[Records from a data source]
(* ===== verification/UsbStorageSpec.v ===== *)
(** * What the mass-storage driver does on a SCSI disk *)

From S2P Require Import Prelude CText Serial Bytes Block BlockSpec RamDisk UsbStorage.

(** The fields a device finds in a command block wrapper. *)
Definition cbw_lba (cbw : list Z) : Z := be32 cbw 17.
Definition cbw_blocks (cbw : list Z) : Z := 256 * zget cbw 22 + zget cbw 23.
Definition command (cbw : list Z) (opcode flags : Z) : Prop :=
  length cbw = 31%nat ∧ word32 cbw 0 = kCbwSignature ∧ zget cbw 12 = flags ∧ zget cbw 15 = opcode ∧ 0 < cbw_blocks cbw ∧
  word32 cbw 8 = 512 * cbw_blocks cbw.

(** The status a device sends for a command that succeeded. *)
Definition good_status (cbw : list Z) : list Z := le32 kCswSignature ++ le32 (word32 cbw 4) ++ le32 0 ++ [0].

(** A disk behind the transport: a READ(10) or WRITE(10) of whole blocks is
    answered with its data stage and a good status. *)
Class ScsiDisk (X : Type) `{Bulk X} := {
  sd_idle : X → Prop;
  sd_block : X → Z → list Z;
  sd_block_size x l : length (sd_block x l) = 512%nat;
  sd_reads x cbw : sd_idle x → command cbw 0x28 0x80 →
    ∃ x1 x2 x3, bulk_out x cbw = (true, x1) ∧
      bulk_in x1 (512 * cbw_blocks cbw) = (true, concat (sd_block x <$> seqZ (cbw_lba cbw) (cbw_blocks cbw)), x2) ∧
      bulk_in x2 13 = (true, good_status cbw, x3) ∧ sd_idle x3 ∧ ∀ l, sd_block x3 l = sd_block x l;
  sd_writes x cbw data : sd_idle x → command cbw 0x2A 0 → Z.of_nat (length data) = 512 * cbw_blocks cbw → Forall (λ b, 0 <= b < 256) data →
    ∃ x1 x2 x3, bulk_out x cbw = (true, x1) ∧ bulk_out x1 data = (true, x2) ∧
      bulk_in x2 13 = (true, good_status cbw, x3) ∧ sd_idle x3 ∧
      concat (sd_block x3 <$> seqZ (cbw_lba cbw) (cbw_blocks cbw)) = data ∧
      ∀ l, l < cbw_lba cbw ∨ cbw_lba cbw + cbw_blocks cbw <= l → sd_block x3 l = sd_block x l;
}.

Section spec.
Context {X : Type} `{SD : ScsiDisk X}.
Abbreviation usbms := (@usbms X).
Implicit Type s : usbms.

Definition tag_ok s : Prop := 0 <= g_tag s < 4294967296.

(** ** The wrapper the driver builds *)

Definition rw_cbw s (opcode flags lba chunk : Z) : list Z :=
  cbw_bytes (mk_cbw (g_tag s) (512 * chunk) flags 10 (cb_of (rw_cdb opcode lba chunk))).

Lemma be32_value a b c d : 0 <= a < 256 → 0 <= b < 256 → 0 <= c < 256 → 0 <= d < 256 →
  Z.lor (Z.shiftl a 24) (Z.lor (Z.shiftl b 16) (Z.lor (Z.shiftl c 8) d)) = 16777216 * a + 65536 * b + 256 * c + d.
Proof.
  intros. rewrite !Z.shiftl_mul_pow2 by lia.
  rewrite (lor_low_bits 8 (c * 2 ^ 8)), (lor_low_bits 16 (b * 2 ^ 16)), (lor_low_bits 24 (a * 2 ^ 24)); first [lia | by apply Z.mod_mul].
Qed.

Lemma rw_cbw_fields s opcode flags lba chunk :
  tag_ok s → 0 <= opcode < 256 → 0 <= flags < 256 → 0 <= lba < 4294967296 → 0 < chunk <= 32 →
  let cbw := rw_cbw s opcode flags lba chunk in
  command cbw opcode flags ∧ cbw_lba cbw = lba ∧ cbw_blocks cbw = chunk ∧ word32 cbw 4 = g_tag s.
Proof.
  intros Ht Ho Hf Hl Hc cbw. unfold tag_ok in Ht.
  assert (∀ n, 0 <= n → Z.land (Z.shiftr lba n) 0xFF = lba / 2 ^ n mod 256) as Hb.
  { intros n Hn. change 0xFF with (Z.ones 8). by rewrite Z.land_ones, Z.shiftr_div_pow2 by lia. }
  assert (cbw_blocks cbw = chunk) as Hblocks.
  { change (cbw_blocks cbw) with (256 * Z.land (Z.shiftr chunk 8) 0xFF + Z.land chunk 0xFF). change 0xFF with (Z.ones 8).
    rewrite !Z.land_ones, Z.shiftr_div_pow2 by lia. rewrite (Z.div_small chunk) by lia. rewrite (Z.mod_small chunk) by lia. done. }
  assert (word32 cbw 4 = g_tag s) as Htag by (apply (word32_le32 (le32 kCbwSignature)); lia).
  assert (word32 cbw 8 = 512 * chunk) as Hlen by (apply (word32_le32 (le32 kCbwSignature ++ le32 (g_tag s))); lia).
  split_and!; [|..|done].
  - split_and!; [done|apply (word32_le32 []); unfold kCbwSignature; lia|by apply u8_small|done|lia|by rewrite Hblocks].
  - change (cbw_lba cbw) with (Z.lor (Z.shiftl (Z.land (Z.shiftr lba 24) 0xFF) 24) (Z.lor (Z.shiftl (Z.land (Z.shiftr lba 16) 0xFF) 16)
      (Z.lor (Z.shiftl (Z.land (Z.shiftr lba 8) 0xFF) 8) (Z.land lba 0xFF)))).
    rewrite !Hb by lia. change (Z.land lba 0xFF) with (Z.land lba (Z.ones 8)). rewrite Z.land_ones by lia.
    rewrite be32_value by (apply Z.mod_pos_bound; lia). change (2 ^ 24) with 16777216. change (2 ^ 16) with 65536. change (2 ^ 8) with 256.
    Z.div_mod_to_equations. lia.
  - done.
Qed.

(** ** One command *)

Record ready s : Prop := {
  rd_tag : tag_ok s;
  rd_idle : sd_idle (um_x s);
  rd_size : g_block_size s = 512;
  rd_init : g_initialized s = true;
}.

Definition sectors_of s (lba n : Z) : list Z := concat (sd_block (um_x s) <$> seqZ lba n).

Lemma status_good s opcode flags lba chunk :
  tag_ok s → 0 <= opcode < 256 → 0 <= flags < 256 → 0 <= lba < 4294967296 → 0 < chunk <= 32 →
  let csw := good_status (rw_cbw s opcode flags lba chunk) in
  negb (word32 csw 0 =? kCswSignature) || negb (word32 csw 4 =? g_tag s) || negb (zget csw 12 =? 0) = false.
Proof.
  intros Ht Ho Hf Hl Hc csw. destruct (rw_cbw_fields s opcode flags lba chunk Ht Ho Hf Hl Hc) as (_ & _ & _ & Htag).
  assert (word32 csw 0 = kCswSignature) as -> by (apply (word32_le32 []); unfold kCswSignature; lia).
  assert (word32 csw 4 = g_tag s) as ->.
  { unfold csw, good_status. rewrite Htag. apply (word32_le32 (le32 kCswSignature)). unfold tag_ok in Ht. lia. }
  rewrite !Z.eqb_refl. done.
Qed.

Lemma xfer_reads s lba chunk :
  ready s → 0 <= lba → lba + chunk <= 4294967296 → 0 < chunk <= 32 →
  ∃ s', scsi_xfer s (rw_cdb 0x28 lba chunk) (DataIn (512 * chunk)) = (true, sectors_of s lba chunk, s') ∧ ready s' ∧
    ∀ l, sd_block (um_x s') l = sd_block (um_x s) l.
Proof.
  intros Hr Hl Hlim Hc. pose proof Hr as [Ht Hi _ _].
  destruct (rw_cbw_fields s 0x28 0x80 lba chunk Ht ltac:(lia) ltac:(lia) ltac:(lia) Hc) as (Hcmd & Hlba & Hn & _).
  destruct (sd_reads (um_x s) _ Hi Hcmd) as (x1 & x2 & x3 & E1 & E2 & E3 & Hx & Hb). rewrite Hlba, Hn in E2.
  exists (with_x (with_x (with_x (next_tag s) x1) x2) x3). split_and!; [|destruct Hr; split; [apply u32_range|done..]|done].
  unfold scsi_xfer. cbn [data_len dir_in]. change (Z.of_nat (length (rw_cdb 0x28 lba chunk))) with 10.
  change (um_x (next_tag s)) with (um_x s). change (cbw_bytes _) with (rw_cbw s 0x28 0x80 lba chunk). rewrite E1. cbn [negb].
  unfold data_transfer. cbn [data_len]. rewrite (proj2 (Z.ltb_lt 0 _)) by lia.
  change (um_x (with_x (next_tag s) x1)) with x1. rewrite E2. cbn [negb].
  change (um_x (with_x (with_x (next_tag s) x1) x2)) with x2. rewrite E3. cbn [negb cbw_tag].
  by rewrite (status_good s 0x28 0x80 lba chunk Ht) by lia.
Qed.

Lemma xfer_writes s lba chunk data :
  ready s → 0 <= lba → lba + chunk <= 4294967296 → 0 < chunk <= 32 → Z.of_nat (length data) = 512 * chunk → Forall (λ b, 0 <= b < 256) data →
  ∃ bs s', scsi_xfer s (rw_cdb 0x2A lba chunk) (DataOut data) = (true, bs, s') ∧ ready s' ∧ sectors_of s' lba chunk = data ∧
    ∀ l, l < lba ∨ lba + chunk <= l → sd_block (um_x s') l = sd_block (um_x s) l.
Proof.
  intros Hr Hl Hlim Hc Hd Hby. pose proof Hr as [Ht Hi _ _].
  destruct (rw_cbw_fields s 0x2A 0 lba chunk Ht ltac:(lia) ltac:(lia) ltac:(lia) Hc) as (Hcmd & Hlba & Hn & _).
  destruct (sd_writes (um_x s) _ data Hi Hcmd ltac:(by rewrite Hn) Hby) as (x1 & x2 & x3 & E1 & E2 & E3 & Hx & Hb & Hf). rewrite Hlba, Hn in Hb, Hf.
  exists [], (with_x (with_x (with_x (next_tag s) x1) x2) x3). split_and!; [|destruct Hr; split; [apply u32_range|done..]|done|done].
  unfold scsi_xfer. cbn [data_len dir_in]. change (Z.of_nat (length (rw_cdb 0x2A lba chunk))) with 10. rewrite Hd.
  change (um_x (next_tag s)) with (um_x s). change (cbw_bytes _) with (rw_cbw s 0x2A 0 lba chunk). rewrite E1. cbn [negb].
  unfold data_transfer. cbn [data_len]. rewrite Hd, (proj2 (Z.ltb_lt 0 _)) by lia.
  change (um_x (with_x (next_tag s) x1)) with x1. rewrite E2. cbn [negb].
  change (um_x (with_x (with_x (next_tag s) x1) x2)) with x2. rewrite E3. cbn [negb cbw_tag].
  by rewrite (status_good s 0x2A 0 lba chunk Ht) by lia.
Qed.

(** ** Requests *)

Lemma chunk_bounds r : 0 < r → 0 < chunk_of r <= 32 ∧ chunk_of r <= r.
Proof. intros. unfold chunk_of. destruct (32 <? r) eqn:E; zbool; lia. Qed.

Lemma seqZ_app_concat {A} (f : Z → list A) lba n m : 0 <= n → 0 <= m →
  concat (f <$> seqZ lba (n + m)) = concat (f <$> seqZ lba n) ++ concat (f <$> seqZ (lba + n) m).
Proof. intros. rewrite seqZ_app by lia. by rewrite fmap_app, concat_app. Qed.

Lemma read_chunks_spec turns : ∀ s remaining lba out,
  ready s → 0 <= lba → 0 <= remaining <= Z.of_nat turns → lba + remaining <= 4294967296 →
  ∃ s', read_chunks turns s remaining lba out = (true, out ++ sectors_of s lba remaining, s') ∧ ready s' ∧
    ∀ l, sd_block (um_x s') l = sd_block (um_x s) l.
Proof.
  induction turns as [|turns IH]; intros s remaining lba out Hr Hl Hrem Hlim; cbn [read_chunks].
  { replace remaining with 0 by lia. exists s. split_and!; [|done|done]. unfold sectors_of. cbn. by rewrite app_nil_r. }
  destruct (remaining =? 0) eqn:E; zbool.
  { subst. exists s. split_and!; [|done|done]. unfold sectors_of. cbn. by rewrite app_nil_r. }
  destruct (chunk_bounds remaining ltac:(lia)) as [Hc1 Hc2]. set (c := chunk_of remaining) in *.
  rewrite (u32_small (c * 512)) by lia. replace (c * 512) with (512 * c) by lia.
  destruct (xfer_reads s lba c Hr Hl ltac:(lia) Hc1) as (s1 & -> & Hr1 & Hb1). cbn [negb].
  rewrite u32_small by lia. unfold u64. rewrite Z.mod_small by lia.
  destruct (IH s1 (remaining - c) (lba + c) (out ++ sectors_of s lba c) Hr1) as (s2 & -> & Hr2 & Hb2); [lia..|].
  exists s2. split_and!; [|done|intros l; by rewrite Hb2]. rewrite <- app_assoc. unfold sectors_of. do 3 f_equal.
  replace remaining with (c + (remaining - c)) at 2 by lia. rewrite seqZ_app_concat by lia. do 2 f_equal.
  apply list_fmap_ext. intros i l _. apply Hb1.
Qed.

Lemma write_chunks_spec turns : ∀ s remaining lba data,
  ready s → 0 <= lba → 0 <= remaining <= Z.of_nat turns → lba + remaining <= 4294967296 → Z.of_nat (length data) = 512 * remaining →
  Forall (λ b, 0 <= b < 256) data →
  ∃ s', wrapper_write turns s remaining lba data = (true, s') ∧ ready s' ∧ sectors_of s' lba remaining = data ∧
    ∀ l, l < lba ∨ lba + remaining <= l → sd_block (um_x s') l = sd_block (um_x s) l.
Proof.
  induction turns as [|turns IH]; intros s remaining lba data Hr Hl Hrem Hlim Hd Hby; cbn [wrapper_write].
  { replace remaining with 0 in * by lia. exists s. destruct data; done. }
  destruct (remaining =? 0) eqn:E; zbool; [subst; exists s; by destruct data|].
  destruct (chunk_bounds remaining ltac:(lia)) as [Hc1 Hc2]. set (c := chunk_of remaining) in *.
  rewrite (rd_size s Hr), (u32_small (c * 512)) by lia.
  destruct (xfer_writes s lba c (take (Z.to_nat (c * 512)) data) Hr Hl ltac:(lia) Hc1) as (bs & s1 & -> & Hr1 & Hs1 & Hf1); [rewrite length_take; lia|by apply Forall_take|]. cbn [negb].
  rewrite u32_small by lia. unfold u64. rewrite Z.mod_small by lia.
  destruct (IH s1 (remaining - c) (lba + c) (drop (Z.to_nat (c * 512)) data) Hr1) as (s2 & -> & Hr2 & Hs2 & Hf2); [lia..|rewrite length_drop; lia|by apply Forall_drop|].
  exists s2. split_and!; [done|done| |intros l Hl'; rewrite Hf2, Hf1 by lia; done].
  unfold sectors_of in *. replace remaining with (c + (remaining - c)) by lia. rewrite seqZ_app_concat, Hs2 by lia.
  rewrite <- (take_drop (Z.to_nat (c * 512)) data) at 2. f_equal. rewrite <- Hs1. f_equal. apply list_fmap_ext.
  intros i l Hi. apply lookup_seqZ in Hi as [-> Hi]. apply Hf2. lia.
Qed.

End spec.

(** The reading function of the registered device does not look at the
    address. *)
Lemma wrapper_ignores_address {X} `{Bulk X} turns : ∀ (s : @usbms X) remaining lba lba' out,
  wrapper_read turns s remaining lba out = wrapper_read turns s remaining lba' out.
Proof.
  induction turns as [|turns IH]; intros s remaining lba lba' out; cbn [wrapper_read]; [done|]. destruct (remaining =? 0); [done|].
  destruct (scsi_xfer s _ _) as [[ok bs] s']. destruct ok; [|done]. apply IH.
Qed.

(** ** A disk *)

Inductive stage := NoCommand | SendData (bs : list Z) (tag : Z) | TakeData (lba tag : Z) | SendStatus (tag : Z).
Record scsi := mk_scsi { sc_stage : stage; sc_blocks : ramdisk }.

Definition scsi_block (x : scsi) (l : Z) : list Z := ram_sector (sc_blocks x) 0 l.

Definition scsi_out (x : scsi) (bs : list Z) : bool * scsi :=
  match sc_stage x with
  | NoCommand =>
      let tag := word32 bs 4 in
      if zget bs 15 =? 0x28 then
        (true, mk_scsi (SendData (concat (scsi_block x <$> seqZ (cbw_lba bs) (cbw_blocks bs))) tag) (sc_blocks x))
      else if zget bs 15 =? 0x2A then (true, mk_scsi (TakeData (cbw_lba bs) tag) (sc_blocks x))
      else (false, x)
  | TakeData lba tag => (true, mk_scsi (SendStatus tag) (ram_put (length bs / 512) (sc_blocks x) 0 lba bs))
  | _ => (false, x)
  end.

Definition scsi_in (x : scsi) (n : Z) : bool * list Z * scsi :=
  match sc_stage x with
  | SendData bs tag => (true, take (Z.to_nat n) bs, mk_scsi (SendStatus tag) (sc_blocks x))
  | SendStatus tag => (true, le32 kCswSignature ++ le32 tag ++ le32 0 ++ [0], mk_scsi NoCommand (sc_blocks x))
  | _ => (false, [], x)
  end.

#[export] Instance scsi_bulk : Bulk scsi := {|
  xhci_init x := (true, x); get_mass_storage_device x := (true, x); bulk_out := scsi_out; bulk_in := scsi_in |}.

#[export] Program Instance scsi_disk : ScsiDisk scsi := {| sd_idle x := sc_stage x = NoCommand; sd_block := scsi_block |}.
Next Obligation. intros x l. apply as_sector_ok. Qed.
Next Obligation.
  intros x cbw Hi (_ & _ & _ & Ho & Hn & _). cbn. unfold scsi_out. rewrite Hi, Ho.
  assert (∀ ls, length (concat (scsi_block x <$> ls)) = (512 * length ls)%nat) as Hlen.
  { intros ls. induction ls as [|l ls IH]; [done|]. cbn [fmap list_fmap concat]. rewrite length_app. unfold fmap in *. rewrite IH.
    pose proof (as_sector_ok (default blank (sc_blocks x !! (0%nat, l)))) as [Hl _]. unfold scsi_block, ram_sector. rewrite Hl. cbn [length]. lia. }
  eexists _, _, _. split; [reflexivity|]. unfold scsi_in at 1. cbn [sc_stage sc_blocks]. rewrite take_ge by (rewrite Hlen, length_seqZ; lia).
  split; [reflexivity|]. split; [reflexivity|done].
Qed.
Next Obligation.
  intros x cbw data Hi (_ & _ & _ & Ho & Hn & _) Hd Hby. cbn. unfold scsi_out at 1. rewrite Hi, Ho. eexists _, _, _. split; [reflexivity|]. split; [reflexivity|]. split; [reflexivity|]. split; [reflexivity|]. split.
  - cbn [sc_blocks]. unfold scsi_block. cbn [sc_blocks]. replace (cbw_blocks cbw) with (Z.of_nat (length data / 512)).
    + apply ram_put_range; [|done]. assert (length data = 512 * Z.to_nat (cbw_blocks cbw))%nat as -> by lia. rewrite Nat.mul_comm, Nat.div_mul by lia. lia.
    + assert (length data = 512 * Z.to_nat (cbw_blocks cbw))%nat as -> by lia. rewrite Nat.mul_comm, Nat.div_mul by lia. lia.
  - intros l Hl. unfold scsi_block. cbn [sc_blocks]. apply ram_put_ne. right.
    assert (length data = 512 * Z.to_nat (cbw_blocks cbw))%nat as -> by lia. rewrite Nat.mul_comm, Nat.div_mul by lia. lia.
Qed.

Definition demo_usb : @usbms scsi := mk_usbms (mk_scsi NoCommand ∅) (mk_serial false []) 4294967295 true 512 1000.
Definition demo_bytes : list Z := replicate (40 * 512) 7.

● What the task requires:
The lines to extract from the data above begin with the line containing "(SendStatus tag) (sc_blocks x))" and end with the line containing "eexists _, _, _. split; [reflexivity|]. unfold". Extract them exactly, including both.

● Output for this task:
  | SendData bs tag => (true, take (Z.to_nat n) bs, mk_scsi (SendStatus tag) (sc_blocks x))
  | SendStatus tag => (true, le32 kCswSignature ++ le32 tag ++ le32 0 ++ [0], mk_scsi NoCommand (sc_blocks x))
  | _ => (false, [], x)
  end.

#[export] Instance scsi_bulk : Bulk scsi := {|
  xhci_init x := (true, x); get_mass_storage_device x := (true, x); bulk_out := scsi_out; bulk_in := scsi_in |}.

#[export] Program Instance scsi_disk : ScsiDisk scsi := {| sd_idle x := sc_stage x = NoCommand; sd_block := scsi_block |}.
Next Obligation. intros x l. apply as_sector_ok. Qed.
Next Obligation.
  intros x cbw Hi (_ & _ & _ & Ho & Hn & _). cbn. unfold scsi_out. rewrite Hi, Ho.
  assert (∀ ls, length (concat (scsi_block x <$> ls)) = (512 * length ls)%nat) as Hlen.
  { intros ls. induction ls as [|l ls IH]; [done|]. cbn [fmap list_fmap concat]. rewrite length_app. unfold fmap in *. rewrite IH.
    pose proof (as_sector_ok (default blank (sc_blocks x !! (0%nat, l)))) as [Hl _]. unfold scsi_block, ram_sector. rewrite Hl. cbn [length]. lia. }
  eexists _, _, _. split; [reflexivity|]. unfold scsi_in at 1. cbn [sc_stage sc_blocks]. rewrite take_ge by (rewrite Hlen, length_seqZ; lia).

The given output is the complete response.